# Dataset content:

Lemma sys_inv_step step x y : kernel_scheduler step → sys_inv x → sys_step step x y → sys_inv y.
Proof.
  intros Hstep Hinv Hs. pose proof Hinv as (_ & _ & _ & Hall).
  destruct Hs as [k pc pc' ph s s' t Hk Hr|k h c ph s s' t Hk Hn Hr|k h c ph s s' pc Hk Hn Hr
    |k h r ph s s' t Hk Hr|k h r ph s s' pc Hk Hr];
    destruct (sys_inv_cpu ph s k _ Hinv Hk) as (v & Hv & Hme & Ht & Hnx & Hruns & Hcur & Hpok);
    simpl in Hall, Hcur; try rewrite <- Hnx in Hn.
  - destruct (moved_step step pc pc' v (on_cpu k s) s' t) as [Hmv Hsr]; try done.
    { destruct pc as [| |h]; [| |by destruct (Hpok h)]; by split; [|rewrite <- Hme in Hcur]. }
    rewrite Hme in Hmv. eapply sys_inv_moved; try done. by destruct pc'.
  - rewrite <- (list_insert_id ph k (PProc h)) by done.
    eapply (sys_inv_moved ph v k (Some h)); try done. rewrite <- Hme at 1.
    rewrite <- Hme in Hcur. eapply moved_ret; try done; [by apply wlp_pcall|apply keeps_pcall].
  - rewrite <- Hme in Hcur. destruct (moved_switched step (pcall_run c) h v (on_cpu k s) s' pc)
      as [Hmv ->]; try done; [by apply wlp_pcall|apply keeps_pcall|].
    rewrite Hme in Hmv. by eapply sys_inv_moved.
  - eapply (sys_inv_moved ph v k (Some h)); try done. rewrite <- Hme at 1.
    rewrite <- Hme in Hcur. eapply moved_ret; try done; [by apply wlp_resume|apply keeps_resume].
  - rewrite <- Hme in Hcur. destruct (moved_switched step (resume_run h r) h v (on_cpu k s) s' pc)
      as [Hmv ->]; try done; [by apply wlp_resume|apply keeps_resume|].
    rewrite Hme in Hmv. by eapply sys_inv_moved.
Qed.

Lemma sys_inv_boot s0 s t :
  booting s0 → userinit s0 = Ret tt s t →
  sys_inv (replicate (length (cpus (mach s))) (PSched STop), s).
Proof.
  intros (Hok & Hps & Hnx & Hrs) Hu.
  pose proof (wlp_userinit (cproc <$> cpus (mach s0)) (me (mach s0)) (initproc s0)
    (λ _, False) Hrs s0) as H.
  rewrite Hu in H. destruct H as (v & [Hok' <-] & Ht & Hruns).
  { split; [done|]. unfold view. by rewrite Hps, Hnx. }
  split_and!; simpl; try done.
  - apply list_eq. intros k. rewrite (list_lookup_fmap phase_proc).
    change (cproc <$> cpus (mach s)) with (v_runs (view s)).
    assert (length (v_runs (view s)) = length (cpus (mach s))) as Hlen by (simpl; by rewrite length_fmap).
    destruct (v_runs (view s) !! k) as [o|] eqn:Hk.
    + rewrite lookup_replicate_2 by (rewrite <- Hlen; by eapply lookup_lt_Some). simpl.
      rewrite Hruns in Hk. destruct o as [i|]; [by destruct (Hrs k i)|done].
    + rewrite (proj2 (lookup_ge_None _ _)); [done|].
      rewrite length_replicate, <- Hlen. by apply lookup_ge_None.
  - apply Forall_replicate. by intros h.
Qed.

End system.

(** * A machine that boots *)

Definition boot_cpu (id : Z) : cpu := Cpu id 1 0 false None false 0 0.
Definition boot_state : pstate unit :=
  PState (Machine [boot_cpu 0; boot_cpu 1] 0) (Spinlock false None) boot_table 1 None true 4096 tt.
Definition booted : pstate unit :=
  match userinit (SV := no_services) boot_state with Ret _ s _ => s | _ => boot_state end.

Lemma boot_state_booting : booting boot_state.
Proof.
  split_and!; [split| | |].
  - apply NoDup_cons_2; [|apply NoDup_singleton]. set_solver.
  - simpl. lia.
  - reflexivity.
  - reflexivity.
  - intros [|[|k]] i H; simpl in H; simplify_eq.
Qed.

(* ===== verification/ProcSpec.v ===== *)
(** What the operations of proc.c do, exactly: [fork], [exit], [wait],
    [kill], [wakeup], [set_priority], [get_priority], on every branch.

    The runs are stated on explicit states; the services called are
    characterised by hypotheses on their results. *)
From S2P Require Import Prelude Layout Spinlock Format ProcTable.

(** * Runs on explicit states *)

(** What [acquire] then [release] leaves of the machine. *)
Definition relock (m : machine) : machine :=
  upd_cpu popped (me m) (upd_cpu pushed (me m) m).

(** A machine whose executing CPU is not counting below zero. *)
Definition mach_free (m : machine) : Prop :=
  mach_ok m ∧ ∃ c, cpus m !! me m = Some c ∧ 0 ≤ ncli c.
(** The process on the executing CPU. *)
Definition mach_runs (m : machine) (cur : nat) : Prop :=
  ∃ c, cpus m !! me m = Some c ∧ cproc c = Some cur.
Definition free_lock : spinlock := Spinlock false None.

Lemma mach_free_upd f m :
  (∀ c, apicid (f c) = apicid c ∧ (0 ≤ ncli c → 0 ≤ ncli (f c))) →
  mach_free m → mach_free (upd_cpu f (me m) m).
Proof.
  intros Hf (Hok & c & Hc & Hn). split; [apply mach_ok_upd; [|done]; intros; apply Hf|].
  exists (f c). split; [exact (lookup_upd_me _ _ _ Hc)|by apply Hf].
Qed.

Lemma mach_runs_upd f m cur :
  (∀ c, cproc (f c) = cproc c) → mach_runs m cur → mach_runs (upd_cpu f (me m) m) cur.
Proof.
  intros Hf (c & Hc & Hp). exists (f c). split; [exact (lookup_upd_me _ _ _ Hc)|by rewrite Hf].
Qed.

Lemma relock_one m : relock m = upd_cpu (popped ∘ pushed) (me m) m.
Proof. unfold relock. apply upd_upd. Qed.

Lemma mach_free_relock m : mach_free m → mach_free (relock m).
Proof.
  rewrite relock_one. apply mach_free_upd. intros c. split; [done|]. simpl. lia.
Qed.

Lemma mach_runs_relock m cur : mach_runs m cur → mach_runs (relock m) cur.
Proof. rewrite relock_one. by apply mach_runs_upd. Qed.

#[export] Hint Resolve mach_free_relock mach_runs_relock : kernel.

#[local] Opaque relock upd_cpu.

Section runs.
Context {W : Type} {SV : ProcServices W}.
Implicit Types (m : machine) (L : list proc) (w : W).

# What is required:
Select the lines in this material that hold the word "Hall", leaving none out.

# Answer space:
  intros Hstep Hinv Hs. pose proof Hinv as (_ & _ & _ & Hall).
    simpl in Hall, Hcur; try rewrite <- Hnx in Hn.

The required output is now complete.